Die Forderung nach Gerechtigkeit geht zuweilen mit der Forderung nach Gleichbehandlung einher. Wenn ich meine vier Kinder immer gleichbehandelt hätte, hätten sie dies als sehr ungerecht und unfair empfunden. Bei meinen Mitarbeiterinnen gilt dasselbe, schließlich besteht jede auf ihre Unterschiedlichkeit und möchte als Individuum gesehen werden. Und bei meinen Mitarbeitern ist das genauso. Menschen wollen nicht gleichbehandelt werden, was nicht im Widerspruch dazu steht, dass wir bei gleicher Leistung und gleichem Einsatz gerne dasselbe verdienen wollen. Regeln sollten für alle gleichermaßen gelten, sonst wird es unfair. Es möchte niemand willkürlich schlechter gestellt werden. Spricht hingegen eine Deutsch und ein anderer Spanisch, freuen sich zumeist beide, wenn sie in ihrer Sprache angesprochen werden. Und wenn die Spanierin kein Deutsch und der Deutsche kein Spanisch kann, einigt mach sich häufig auf Englisch und da ist das mit dem Gendern deutlich einfacher. Aber das ist ein anderes Thema.  

Meine Partnerin – eine sehr selbstbewusste und eigenständige Frau – möchte gerne als Frau angesehen und behandelt werden. Sie freut sich über tradierte Höflichkeitsformen. Oft ist sie schneller als ich, reißt die Türe zuerst auf und ich kann ihr nicht den Vortritt lassen, wie das aus meiner antiquierten Sicht die Höflichkeit gebührt. Oder ist mein Verhalten vielleicht sogar unhöflich, weil es dem Grundsatz der Gleichbehandlung widerspricht? Allerdings halte ich oft auch anderen Männern die Türe auf, vielleicht muss ich darüber noch einmal nachdenken. 

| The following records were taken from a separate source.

(** Two stores on the mapping of [example_store]. *)
Lemma memory_explicit_mapping_is_shared_witness :
  is_store example_world (HandlerBackend.Build 1)
  ∧ ∃ w',
      (let* a := MemoryHandlerBackend.__init__ (Some 1%positive) in
       let* b := MemoryHandlerBackend.__init__ (Some 1%positive) in
       MemoryHandlerBackend.register_handler a (KInt 5) 12;; ret (a, b))
        example_world
      = (Ok (HandlerBackend.Build 1, HandlerBackend.Build 1), w')
      ∧ pending w' (HandlerBackend.Build 1) (KInt 5) = Some [10; 11; 12].
Proof.
  split; [exact example_world_is_store|].
  exact (memory_explicit_mapping_is_shared example_world 1%positive (KInt 5)
           12 example_world_is_store).
Defined.

(** Two more handlers for the key [5] on [example_server]. *)
Lemma redis_register_all_then_get_witness :
  reads example_server example_redis (KInt 5) [10; 11]
  ∧ [12; 13] ≠ []
  ∧ (∀ n, 0 < n ≤ 2 → faithful ([10; 11] ++ take n [12; 13])%list)
  ∧ ∃ w',
      (redis_register_all example_redis (KInt 5) [12; 13];;
       RedisHandlerBackend.get_handlers example_redis (KInt 5)) example_server
      = (Ok (Some [10; 11; 12; 13]), w')
      ∧ redis_db w' = delete "aminobot:5" (redis_db example_server).
Proof.
  assert (Hread : reads example_server example_redis (KInt 5) [10; 11]).
  { right. exists [Byte.x80; Byte.x0a; Byte.x0b].
    split; [reflexivity|]. split; [discriminate|reflexivity]. }
  assert (Hne : [12; 13] ≠ ([] : list nat)) by discriminate.
  assert (Hf : ∀ n, 0 < n ≤ 2 →
                faithful ([10; 11] ++ take n [12; 13])%list).
  { intros [|[|[|n]]] Hn; try lia.
    - exists [Byte.x80; Byte.x0a; Byte.x0b; Byte.x0c].
      split; [reflexivity|]. split; [discriminate|reflexivity].
    - exists [Byte.x80; Byte.x0a; Byte.x0b; Byte.x0c; Byte.x0d].
      split; [reflexivity|]. split; [discriminate|reflexivity]. }
  split; [exact Hread|]. split; [exact Hne|]. split; [exact Hf|].
  exact (redis_register_all_then_get example_redis (KInt 5) [12; 13]
           example_server [10; 11] Hread Hne Hf).
Defined.

(** A handler that [example_pickle] does not serialize. *)
Lemma redis_register_failure_keeps_payload_witness :
  (∃ old, reads example_server example_redis (KInt 5) old
          ∧ pickle_dumps (old ++ [300])%list = Raise PickleError)
  ∧ RedisHandlerBackend.register_handler example_redis (KInt 5) 300
      example_server
    = (Raise PickleError,
       World {[ 1%positive := ∅ ]} ∅
             {[ "aminobot:5" := [Byte.x80; Byte.x0a; Byte.x0b] ]}
             [GET "aminobot:5"]).
Proof.
  assert (Hfail :
    ∃ old, reads example_server example_redis (KInt 5) old
           ∧ pickle_dumps (old ++ [300])%list = Raise PickleError).
  { exists [10; 11]. split; [|reflexivity].
    right. exists [Byte.x80; Byte.x0a; Byte.x0b].
    split; [reflexivity|]. split; [discriminate|reflexivity]. }
  split; [exact Hfail|].
  exact (redis_register_failure_keeps_payload example_redis (KInt 5) 300
           example_server PickleError (or_intror Hfail)).
Defined.

Lemma aminobot_no_colon : no_colon "aminobot".
Proof.
  unfold no_colon. simpl. intros Hin.
  repeat (apply elem_of_cons in Hin as [Hin|Hin]; [discriminate|]).
  by apply elem_of_nil in Hin.
Qed.

Lemma other_no_colon : no_colon "other".
Proof.
  unfold no_colon. simpl. intros Hin.
  repeat (apply elem_of_cons in Hin as [Hin|Hin]; [discriminate|]).
  by apply elem_of_nil in Hin.
Qed.

(** [example_redis] and a store with the prefix [other] on one server. *)
Lemma redis_names_of_two_stores_witness :
  let other :=
    RedisHandlerBackend.Build 2 "other" (Redis.Build "localhost" 6379 0 None) in
  no_colon (RedisHandlerBackend.prefix example_redis)
  ∧ no_colon (RedisHandlerBackend.prefix other)
  ∧ redis_db (RedisHandlerBackend.get_handlers other (KInt 5)
                example_server).2 !! "aminobot:5"
    = Some [Byte.x80; Byte.x0a; Byte.x0b].
Proof.
  split; [exact aminobot_no_colon|]. split; [exact other_no_colon|].
  destruct (redis_names_of_two_stores (handler := nat)
              (RedisHandlerBackend.Build 2 "other"
                 (Redis.Build "localhost" 6379 0 None))
              example_redis (KInt 5) (KInt 5)
              other_no_colon aminobot_no_colon) as [_ Hframe].
  assert (Hne : "other" ≠ "aminobot") by discriminate.
  destruct (Hframe Hne example_server 0) as (_ & _ & Hget). exact Hget.
Defined.

(** A new memory store and an empty server, with integers as keys. *)
Lemma memory_and_redis_agree_witness :
  (∀ l : list Byte.byte, faithful l)
  ∧ is_store fresh_memory example_store
  ∧ unshared fresh_memory example_store
  ∧ (∀ k, agree fresh_memory example_store fresh_server example_redis k)
  ∧ ∃ got wm' wr',
      serve_memory example_store
        [Register (KInt 1) Byte.x0a; Register (KInt 2) Byte.x0b;
         Register (KInt 1) Byte.x0c; Get (KInt 1); Get (KInt 1)] fresh_memory
      = (Ok got, wm')
      ∧ serve_redis example_redis
          [Register (KInt 1) Byte.x0a; Register (KInt 2) Byte.x0b;
           Register (KInt 1) Byte.x0c; Get (KInt 1); Get (KInt 1)] fresh_server
        = (Ok got, wr').
Proof.
  assert (Hf : ∀ l : list Byte.byte, faithful l).
  { intros l. exists (Byte.x80 :: l). by repeat split. }
  assert (Hs : is_store fresh_memory example_store).
  { exists ∅. split; [apply lookup_singleton_eq|]. intros k l Hk.
    by rewrite lookup_empty in Hk. }
  assert (Hun : unshared fresh_memory example_store).
  { intros d k k' l Hd Hk. simpl in Hd. rewrite lookup_singleton_eq in Hd.
    injection Hd as <-. by rewrite lookup_empty in Hk. }
  assert (Hagree : ∀ k, agree fresh_memory example_store fresh_server
                          example_redis k).
  { intros k. unfold agree, pending. simpl. rewrite lookup_singleton_eq.
    simpl. by rewrite !lookup_empty. }
  split; [exact Hf|]. split; [exact Hs|]. split; [exact Hun|].
  split; [exact Hagree|].
  apply (memory_and_redis_agree example_store example_redis
           (λ k, ∃ z, k = KInt z)); [exact Hf| |repeat constructor; eauto
                                     |exact Hs|exact Hun|auto].
  intros k1 k2 [a ->] [b ->] Heq. f_equal. by apply str_int_inj.
Defined.

(** A second group that binds [my_state] of [example_group] again. *)
Lemma later_group_takes_the_state_witness :
  let borrower := StatesGroup.Class 10 "Borrower" [("borrowed", 1%positive)] in
  StatesGroup.__init_subclass__ example_group example_objects !! 1%positive
  = Some (StateObj false "MyStates:my_state" (Some 9%positive))
  ∧ StatesGroup.__init_subclass__ borrower
      (StatesGroup.__init_subclass__ example_group example_objects)
    !! 1%positive
    = Some (StateObj false "Borrower:borrowed" (Some 10%positive)).
Proof.
  split; [reflexivity|].
  apply (later_group_takes_the_state example_group
           (StatesGroup.Class 10 "Borrower" [("borrowed", 1%positive)])
           example_objects [] "borrowed" 1%positive []);
    try reflexivity.
  intros s' Hin. by apply elem_of_nil in Hin.
Defined.

(** [my_state = State()] in the body of [MyStates], as in the docstring. *)
Lemma str_of_adopted_state_witness :
  let MyStates := StatesGroup.Class 9 "MyStates" [("my_state", 1%positive)] in
  State.__init__ ∅ = (Ok 1%positive, {[ 1%positive := StateObj false EmptyString None ]})
  ∧ (State.__str__ 1%positive
       (StatesGroup.__init_subclass__ MyStates
          {[ 1%positive := StateObj false EmptyString None ]})).1
    = Ok "MyStates:my_state".
Proof.
  assert (Hinit : State.__init__ ∅
                  = (Ok 1%positive,
                     {[ 1%positive := StateObj false EmptyString None ]}))
    by (vm_compute; reflexivity).
  split; [exact Hinit|].
  apply (str_of_adopted_state
           (StatesGroup.Class 9 "MyStates" [("my_state", 1%positive)])
           ∅ 1%positive _ [] "my_state" [] Hinit); try reflexivity.
  intros s' Hin. by apply elem_of_nil in Hin.
Defined.

(** The class body of [example_group] in reverse. *)
Lemma init_subclass_order_witness :
  let reversed :=
    StatesGroup.Class 9 "MyStates"
      (reverse (StatesGroup.__dict__ example_group)) in
  StatesGroup.__dict__ example_group ≡ₚ StatesGroup.__dict__ reversed
  ∧ NoDup (StatesGroup.__dict__ example_group).*2
  ∧ StatesGroup.__init_subclass__ reversed example_objects
    = StatesGroup.__init_subclass__ example_group example_objects.
Proof.
  assert (Hperm : StatesGroup.__dict__ example_group
                  ≡ₚ reverse (StatesGroup.__dict__ example_group)).
  { symmetry. apply reverse_Permutation. }
  assert (Hnodup : NoDup (StatesGroup.__dict__ example_group).*2).
  { apply (bool_decide_unpack _). vm_compute. reflexivity. }
  split; [exact Hperm|]. split; [exact Hnodup|].
  exact (init_subclass_order example_group
           (StatesGroup.Class 9 "MyStates"
              (reverse (StatesGroup.__dict__ example_group)))
           example_objects eq_refl eq_refl Hperm Hnodup).
Defined.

Es würde zu weit führen, das an dieser Stelle weiter auszuführen. In unseren Projekten bekommen wir zu unserem Verhalten und auch zu unserer Kommunikation grundlegend positive Rückmeldung. Insofern scheinen wir auf dem richtigen Weg zu sein, auch wenn wir selbst nicht mehr so genau wissen, wie wir uns für alle korrekt ausdrücken sollen. Daher freuen wir uns immer über Feedback, das hilft uns bei der Weiterentwicklung. 

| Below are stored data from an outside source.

(** * django-baseclasses: [baseclasses/models.py]

    A shallow embedding of the abstract base models of
    [baseclasses/models.py] together with the properties of their
    pre-save handlers, their managers (filtered views), the ordered
    neighbour lookup [next_or_prev_in_order] and the ancestor walk
    [get_hierarchy].

    Conventions.
    - A [datetime] is an instant on the integer time line ([Z], in
      microseconds); a [date] is a day number.  [date_of] maps an instant
      to its day, as [DateField] does with a [datetime] it is handed.
    - Python's [None] for a nullable attribute is [None] of [option].
    - The handlers mutate the instance they receive; here they return the
      updated instance.
    - Code that reads the clock, or that can raise, lives in the monad [M]:
      the world carries the successive readings of the clock. *)

From Stdlib Require Import ZArith List String Ascii Bool Lia Sorted.
Import ListNotations.

Local Open Scope string_scope.
Local Open Scope list_scope.
Local Open Scope Z_scope.

(** ** Exceptions, results and the clock *)

Inductive exn : Type :=
| IndexError
| TypeError
| AttributeError
| DoesNotExist
| FieldError
| RuntimeError.

Inductive result (A : Type) : Type :=
| Ok (a : A)
| Raise (e : exn).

In diesem Beitrag geht es mir auch um die Texte und die Sprache auf dieser Seite. Die meisten Menschen freuen sich über einen guten Lesefluss. Daher habe ich die Texte so geschrieben, wie mir der Schnabel gewachsen ist, und weil mir jeder Leser gleichermaßen recht und wichtig ist, fühlen Sie sich bitte losgelöst von Geschlecht, Nationalität, Religionszugehörigkeit oder sonstigen Merkmalen, nach denen man Menschen unterscheiden kann, alle gleichermaßen angesprochen. Ich hoffe, Sie kommen damit klar.